What you will do: Among the records below, find the line that has "te_deadline_fits : nat -> bool;"; from there, give the lines again exactly, and stop after the line that has "tr_unrecoverable : list ShareKey;".

(Items from a dataset)
━━━━━━━━━━━━━━━━

(* ===== verification/ShareTracking.v ===== *)
(** * Tracking pending shares

    Models [share_tracking/mod.rs], [share_tracking/recovery.rs] and
    [helper_recovery_material_for_wallet] of [recovery.rs]: one pass over the
    unconfirmed shares of a round, which asks the configured helpers whether a
    share is confirmed and, when it is late or held by too few of them, hands
    it to further helpers.

    A pass runs beside other tasks and processes. Every look at the outside
    and every storage call is a step of a clock, and the environment says what
    happens at that step: what the caller's [cancel] answers, what the helper
    answers, how a storage call fails, and what others have changed in the
    database since the step before. The health scores belong to the whole
    process and change at any time, so each look at them sees any scores. *)

From stdpp Require Import base gmap strings list numbers pretty.
From Stdlib Require Import ZifyBool.
From S2P Require Import Prelude Ordered Identity Outcome Lifecycle Record Confirmation Rows Store VoteRecovery.
From S2P Require Import Generation Projection SharePolicy Helpers ShareLedger HelperClient ShareWire SharePolling.
Local Open Scope Z_scope.
Local Open Scope voting_scope.

(** ** Steps of a pass *)
Record TrackingEnv := mk_tracking_env {
  te_cancel : nat -> bool;
  te_elapsed : nat -> Z;
  te_random_byte : nat -> nat -> Z;
  te_health : nat -> HelperHealth;
  (** The share's lock: taken, given up because the caller cancelled, or lost
      with a poisoned registry. *)
  te_lock : nat -> result bool VotingError;
  te_fault : nat -> option VotingError;
  te_others : nat -> ShareDb -> ShareDb;
  te_poll_started : nat -> Z;
  te_poll_turns : nat -> list PollTurn;
  te_attempt_token : nat -> option string;
  te_deadline_fits : nat -> bool;
  te_transport : nat -> string -> string -> result HelperResponse HelperTransportError
}.

Record ShareKey := mk_share_key {
  sk_bundle_index : Z;
  sk_proposal_id : Z;
  sk_share_index : Z
}.

Definition share_key_of (share : ShareDelegationRecord) : ShareKey :=
  mk_share_key (sr_bundle_index share) (sr_proposal_id share) (sr_share_index share).

Record ResubmittedShare := mk_resubmitted {
  rb_share : ShareKey;
  rb_server_url : string
}.

Record ShareTrackingReport := mk_tracking_report {
  tr_unconfirmed_at_entry : option Z;
  tr_confirmed : list ShareKey;
  tr_resubmitted : list ResubmittedShare;
  tr_ambiguous : list ResubmittedShare;
  tr_unrecoverable : list ShareKey;
  tr_cancelled : bool;
  tr_next_delay_seconds : option Z
}.

Definition default_tracking_report : ShareTrackingReport :=
  mk_tracking_report None [] [] [] [] false None.

(** A request handed to the client: the share as it was read, what came back,
    none when a deadline cut the request off, with the answers of the attempts
    that were made, and the database when the request leaves. *)
Record Post := mk_post {
  po_share : ShareId;
  po_record : ShareDelegationRecord;
  po_url : string;
  po_json : string;
  po_time : Z;
  po_answer : option (result ShareSubmissionStatus HelperError);
  po_attempts : list (result ShareSubmissionStatus HelperError);
  po_db : ShareDb
}.

(** A search for confirmations that has returned. *)
Record Poll := mk_poll {
  pl_share : ShareId;
  pl_nullifier : list Z;
  pl_outcome : ShareStatusOutcome;
  pl_answers : list (string * result ShareStatus HelperError)
}.

(** The report is written as the pass goes, and stays when it fails. *)
Record TrackingWorld := mk_world {
  tw_step : nat;
  tw_db : ShareDb;
  tw_posts : list Post;
  tw_polls : list Poll;
  tw_report : ShareTrackingReport
}.

Inductive Ran (A : Type) :=
| Done (a : A)
| Raised (e : VotingError)
| Starved.
Arguments Done {A}.
Arguments Raised {A}.
Arguments Starved {A}.

Definition Tr (A : Type) : Type := TrackingWorld -> Ran A * TrackingWorld.

Definition tr_ret {A} (a : A) : Tr A := fun w => (Done a, w).
Definition tr_raise {A} (e : VotingError) : Tr A := fun w => (Raised e, w).
Definition tr_starve {A} : Tr A := fun w => (Starved, w).
Definition tr_bind {A B} (m : Tr A) (k : A -> Tr B) : Tr B :=
  fun w => match m w with
           | (Done a, w) => k a w
           | (Raised e, w) => (Raised e, w)
           | (Starved, w) => (Starved, w)
           end.
Definition tr_lift {A} (r : result A VotingError) : Tr A :=
  match r with Ok a => tr_ret a | Err e => tr_raise e end.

━━━━━━━━━━━━━━━━

Reply:
  te_deadline_fits : nat -> bool;
  te_transport : nat -> string -> string -> result HelperResponse HelperTransportError
}.

Record ShareKey := mk_share_key {
  sk_bundle_index : Z;
  sk_proposal_id : Z;
  sk_share_index : Z
}.

Definition share_key_of (share : ShareDelegationRecord) : ShareKey :=
  mk_share_key (sr_bundle_index share) (sr_proposal_id share) (sr_share_index share).

Record ResubmittedShare := mk_resubmitted {
  rb_share : ShareKey;
  rb_server_url : string
}.

Record ShareTrackingReport := mk_tracking_report {
  tr_unconfirmed_at_entry : option Z;
  tr_confirmed : list ShareKey;
  tr_resubmitted : list ResubmittedShare;
  tr_ambiguous : list ResubmittedShare;
  tr_unrecoverable : list ShareKey;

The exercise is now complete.